While not every state that has legalized recreational marijuana includes a high excise tax on the product, there is a variety of ways that the state has taxed the cultivation, transfer, and sales of marijuana. Let’s take a look at a few of the nine states that have voted to legalize recreational use and sales of marijuana, and how they intend to:
- Collect the Marijuana Tax Revenue
- Allocate the marijuana tax revenues
Legalizing marijuana for adults in 2014, Alaska opted for a different tax structure than Colorado or Washington, asking for $50/ounce be paid by retailers from manufacturers and suppliers. While Alaska does not have marijuana tax stamp laws, of the marijuana tax revenues collected nearly half are earmarked for a prison program designed to reduce recidivism. Beginning in 2017, the state anticipates using marijuana tax revenues in the following ways:
- 24% to the Department of Corrections Substance Abuse Treatment Program
- 10% of marijuana tax revenues go to community residential centers
- 33% for the Department of Health and Social Services Behavioral Health Treatment and Recovery Fund
- 33% in the pocket of the Department of Public Health and Safety’s Council on Domestic Violence and Sexual Assault
California legalized marijuana in late 2016. California does not carry marijuana tax stamp laws, but rather is set to fund a variety of public works and interests after administrative costs with all marijuana tax revenues. The taxes are collected on distribution from the supplier to the retailer at a rate of $9.25/oz for flower and $2.75/oz for leaves. Additionally, there is a 15% tax added to the retail sales.
- $2 million annually to the UC San Diego Center for Medical Cannabis Research
- $10 million annual to public universities in CA for the next 11 years to fund studies on the societal impact
- $3 million each year for the next 5 years to the Department of California Highway Patrol for developing protocols for dealing with marijuana related driving
- $10 million annually, increasing by $10 million annually till @ $50 million annually to local health departments for mental health, job placement, substance abuse, and linkages to medical treatment in populations disproportionately affected by past drug policy
- Any remaining marijuana tax revenues are to be dispersed to further public health and substance use education programs.
The first state to implement a recreational marijuana market, Colorado has been the leading example when it comes to creation, implementation, execution, and evolution of policy regarding legal marijuana. While Colorado remains free of marijuana tax stamp laws, the taxes imposed on recreational sales include 10% additional sales tax and a 15% excise tax, creating a total tax of 27.9% in Denver, when you include the local sales tax of 2.9%.

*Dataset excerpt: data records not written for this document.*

Lemma elem_of_three (a b c x : string) :
  x = a ∨ x = b ∨ x = c → x ∈ ({[a; b; c]} : gset string).
Proof.
  rewrite !elem_of_union, !elem_of_singleton. tauto.
Qed.

Lemma useSafeCallback_measure dev stack_name h callback deps options st :
  let K := SafeCallback.keys stack_name options in
  let st' :=
    SafeCallback.useSafeCallback dev stack_name h callback deps options st in
  length (console (SafeCallback.warns st'))
  + size (K ∖ warnedKeys (SafeCallback.warns st'))
  = length (console (SafeCallback.warns st))
    + size (K ∖ warnedKeys (SafeCallback.warns st))
  ∧ console (SafeCallback.warns st) `prefix_of` console (SafeCallback.warns st').
Proof.
  intros K st'. subst st'. unfold SafeCallback.useSafeCallback.
  destruct dev; [|done].
  cbn [negb useComponentName useRenderCount usePrevious].
  assert (createWarningKey (SafeCallback.hookName_of options) "stale-closure"
            (Some stack_name) ∈ K) as H1 by (apply elem_of_three; auto).
  assert (createWarningKey (SafeCallback.hookName_of options) "unstable-deps"
            (Some stack_name) ∈ K) as H2 by (apply elem_of_three; auto).
  assert (createWarningKey (SafeCallback.hookName_of options)
            "excessive-changes" (Some stack_name) ∈ K) as H3
    by (apply elem_of_three; auto).
  destruct (negb (strict_equal _ callback)); cbn [SafeCallback.warns].
  all: split;
    [ rewrite cond_warnOnce_measure by done
    | etrans; [|apply cond_warnOnce_prefix] ].
  all: destruct (SafeCallback.previousRef st) as [prev|]; [|done].
  all: try (rewrite cond_warnOnce_measure by done).
  all: try (etrans; [|apply cond_warnOnce_prefix]).
  all: destruct (default true _); [|done].
  all: try (by rewrite cond_warnOnce_measure by done).
  all: apply cond_warnOnce_prefix.
Qed.

Lemma useSafeCallback_run_snoc dev stack_name options renders r st :
  SafeCallback.run dev stack_name options (renders ++ [r]) st
  = SafeCallback.useSafeCallback dev stack_name r.1.1 r.1.2 r.2 options
      (SafeCallback.run dev stack_name options renders st).
Proof. unfold SafeCallback.run. by rewrite foldl_app. Qed.

Lemma useSafeCallback_run_production stack_name options renders st :
  SafeCallback.run false stack_name options renders st = st.
Proof.
  induction renders as [|r renders IH] using rev_ind; [done|].
  by rewrite useSafeCallback_run_snoc, IH.
Qed.

(** One call site of [useSafeCallback], with its component and options
    fixed, writes at most three warnings over any number of renders,
    whatever the callbacks and dependency lists, as long as the store is
    not reset; each of them stays on the console.  In production a render
    changes nothing. *)
Theorem useSafeCallback_at_most_three
    (dev : bool) (stack_name : string) (options : option SafeCallback.Options)
    (renders : list (heap * value * list value)) (st : SafeCallback.State) :
  let st' := SafeCallback.run dev stack_name options renders st in
  length (console (SafeCallback.warns st'))
  ≤ length (console (SafeCallback.warns st)) + 3
  ∧ console (SafeCallback.warns st) `prefix_of` console (SafeCallback.warns st')
  ∧ SafeCallback.run false stack_name options renders st = st.
Proof.
  set (K := SafeCallback.keys stack_name options).
  assert (∀ d,
    let st' := SafeCallback.run d stack_name options renders st in
    length (console (SafeCallback.warns st'))
    + size (K ∖ warnedKeys (SafeCallback.warns st'))
    = length (console (SafeCallback.warns st))
      + size (K ∖ warnedKeys (SafeCallback.warns st))
    ∧ console (SafeCallback.warns st)
      `prefix_of` console (SafeCallback.warns st')) as Hrun.
  { intros d. induction renders as [|r renders IH] using rev_ind; [done|].
    rewrite useSafeCallback_run_snoc. cbn zeta in *.
    destruct IH as [IH1 IH2].
    destruct (useSafeCallback_measure d stack_name r.1.1 r.1.2 r.2 options
      (SafeCallback.run d stack_name options renders st)) as [H1 H2].
    fold K in H1. split; [lia | by etrans]. }
  intros st'. destruct (Hrun dev) as [H1 H2]. fold st' in H1, H2.
  split_and!; [|done|].
  - assert (size (K ∖ warnedKeys (SafeCallback.warns st)) ≤ size K) as Hle.
    { apply subseteq_size. intros x [? _]%elem_of_difference. done. }
    pose proof (size_three
      (createWarningKey (SafeCallback.hookName_of options) "stale-closure"
         (Some stack_name))
      (createWarningKey (SafeCallback.hookName_of options) "unstable-deps"
         (Some stack_name))
      (createWarningKey (SafeCallback.hookName_of options) "excessive-changes"
         (Some stack_name))) as H3.
    fold (SafeCallback.keys stack_name options) in H3. fold K in H3. lia.
  - apply useSafeCallback_run_production.
Qed.


Lemma strict_equal_true a b :
  strict_equal a b = true →
  a = b ∨ ∃ s1 s2, a = VNumber (Zero s1) ∧ b = VNumber (Zero s2).
Proof.
  destruct a as [| | |x| | | | |], b as [| | |y| | | | |];
    cbv beta iota delta [strict_equal];
    try (intros ?%bool_decide_eq_true; by left).
  destruct x, y; cbv beta iota delta [number_strict_equal];
    try discriminate; try (intros ?%bool_decide_eq_true; left; congruence).
  intros _. right. eauto.
Qed.

Lemma strict_equal_congr a b c :
  strict_equal a b = true → strict_equal a c = strict_equal b c.
Proof.
  intros [->|(s1 & s2 & -> & ->)]%strict_equal_true; [done|].
  destruct c as [| | |[]| | | | |]; try done.
Qed.

Lemma tracker_run_count dev tracker renderCount callbacks :
  CallbackTracker.changeCount (tracker_run dev tracker renderCount callbacks).2
  = (CallbackTracker.changeCount tracker
     + identity_changes (CallbackTracker.prevCallback tracker) callbacks)%Z.
Proof.
  revert tracker renderCount.
  induction callbacks as [|[cb deps] callbacks IH]; intros tracker rc.
  - simpl. lia.
  - cbn [tracker_run identity_changes]. unfold updateCallbackTracker.
    set (t := {| CallbackTracker.changeCount := _ |}).
    specialize (IH t (rc + 1)%Z).
    destruct (tracker_run dev t (rc + 1)%Z callbacks) as [rs t'].
    cbn [snd] in *. rewrite IH. subst t.
    cbn [CallbackTracker.changeCount CallbackTracker.prevCallback].
    destruct (strict_equal (CallbackTracker.prevCallback tracker) cb);
      simpl; lia.
Qed.

(** What one development render does to the refs. *)
Lemma useSafeCallback_refs stack_name h callback deps options st :
  let st' :=
    SafeCallback.useSafeCallback true stack_name h callback deps options st in
  SafeCallback.countRef st' = (SafeCallback.countRef st + 1)%Z
  ∧ SafeCallback.previousRef st' = Some deps
  ∧ SafeCallback.changeCountRef st'
    = (if strict_equal (SafeCallback.prevCallbackRef st) callback
       then SafeCallback.changeCountRef st
       else SafeCallback.changeCountRef st + 1)%Z
  ∧ SafeCallback.prevCallbackRef st'
    = (if strict_equal (SafeCallback.prevCallbackRef st) callback
       then SafeCallback.prevCallbackRef st
       else callback).
Proof.
  cbn zeta. unfold SafeCallback.useSafeCallback.
  cbn [negb useComponentName useRenderCount usePrevious].
  by destruct (strict_equal _ callback).
Qed.

Lemma useSafeCallback_run_tracker stack_name options dev' renders st t rc :
  SafeCallback.changeCountRef st = CallbackTracker.changeCount t →
  (∀ c, strict_equal (SafeCallback.prevCallbackRef st) c
        = strict_equal (CallbackTracker.prevCallback t) c) →
  SafeCallback.changeCountRef
    (SafeCallback.run true stack_name options renders st)
  = CallbackTracker.changeCount
      (tracker_run dev' t rc ((λ r, (r.1.2, r.2)) <$> renders)).2.
Proof.
  revert st t rc.
  induction renders as [|[[h cb] deps] renders IH]; intros st t rc Hc Hp;
    [done|].
  cbn [fmap list_fmap tracker_run fst snd]. unfold updateCallbackTracker.
  set (t' := {| CallbackTracker.changeCount := _ |}).
  unfold SafeCallback.run. cbn [foldl fst snd].
  fold (SafeCallback.run true stack_name options renders).
  set (st' := SafeCallback.useSafeCallback _ _ _ _ _ _ _).
  specialize (IH st' t' (rc + 1)%Z).
  destruct (tracker_run dev' t' (rc + 1)%Z _) as [rs tfinal].
  cbn [snd] in *. apply IH.
  - subst st' t'.
    rewrite (proj1 (proj2 (proj2 (useSafeCallback_refs _ _ _ _ _ _)))).
    cbn [CallbackTracker.changeCount]. rewrite Hc, (Hp cb).
    destruct (strict_equal _ cb); cbn [negb]; done.
  - intros c. subst st' t'.
    rewrite (proj2 (proj2 (proj2 (useSafeCallback_refs _ _ _ _ _ _)))).
    cbn [CallbackTracker.prevCallback].
    destruct (strict_equal (SafeCallback.prevCallbackRef st) cb) eqn:E;
      [|done].
    by apply strict_equal_congr.
Qed.

Lemma useSafeCallback_run_refs stack_name options renders st :
  let st' := SafeCallback.run true stack_name options renders st in
  SafeCallback.countRef st'
  = (SafeCallback.countRef st + Z.of_nat (length renders))%Z
  ∧ SafeCallback.previousRef st'
    = from_option (λ r, Some r.2) (SafeCallback.previousRef st) (last renders).
Proof.
  induction renders as [|r renders IH] using rev_ind;
    [cbn; split; [lia | done]|].
  cbn zeta in *. rewrite useSafeCallback_run_snoc, last_snoc, length_app.
  destruct IH as [IH1 _].
  rewrite (proj1 (useSafeCallback_refs _ _ _ _ _ _)), IH1.
  rewrite (proj1 (proj2 (useSafeCallback_refs _ _ _ _ _ _))).
  split; [simpl; lia | done].
Qed.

- The 10% sales tax is used in the administration of the Marijuana Enforcement Division (85%) and given to local governments to aid in the regulation (15%), this will be reducing to 8% in July 2017
- The first $40 million dollars raised annually from the 15% excise tax is given to the BEST program, a grant program that provides needed equipment and upgrades to Colorado schools. Anything exceeding $40 million is transferred to the state public school fund.
The commonwealth of Massachusetts passed recreational sales of marijuana in 2016, joining Maine as the recreational lighthouses for weary east-coast marijuana fans. Interestingly, they had an utterly simplified tax set-up in the legalization legislation (aside from the fact that the state does still carries marijuana tax stamps). They impose an additional 3.75% excise tax to cover administrative costs, permitting local municipalities to enforce up to an additional 2.00% tax to cover costs.
So as you can see, marijuana taxes key in how many states get the legislation to pass, offering large amounts of collected marijuana tax revenues to public health services, education, and local governments for research and administration.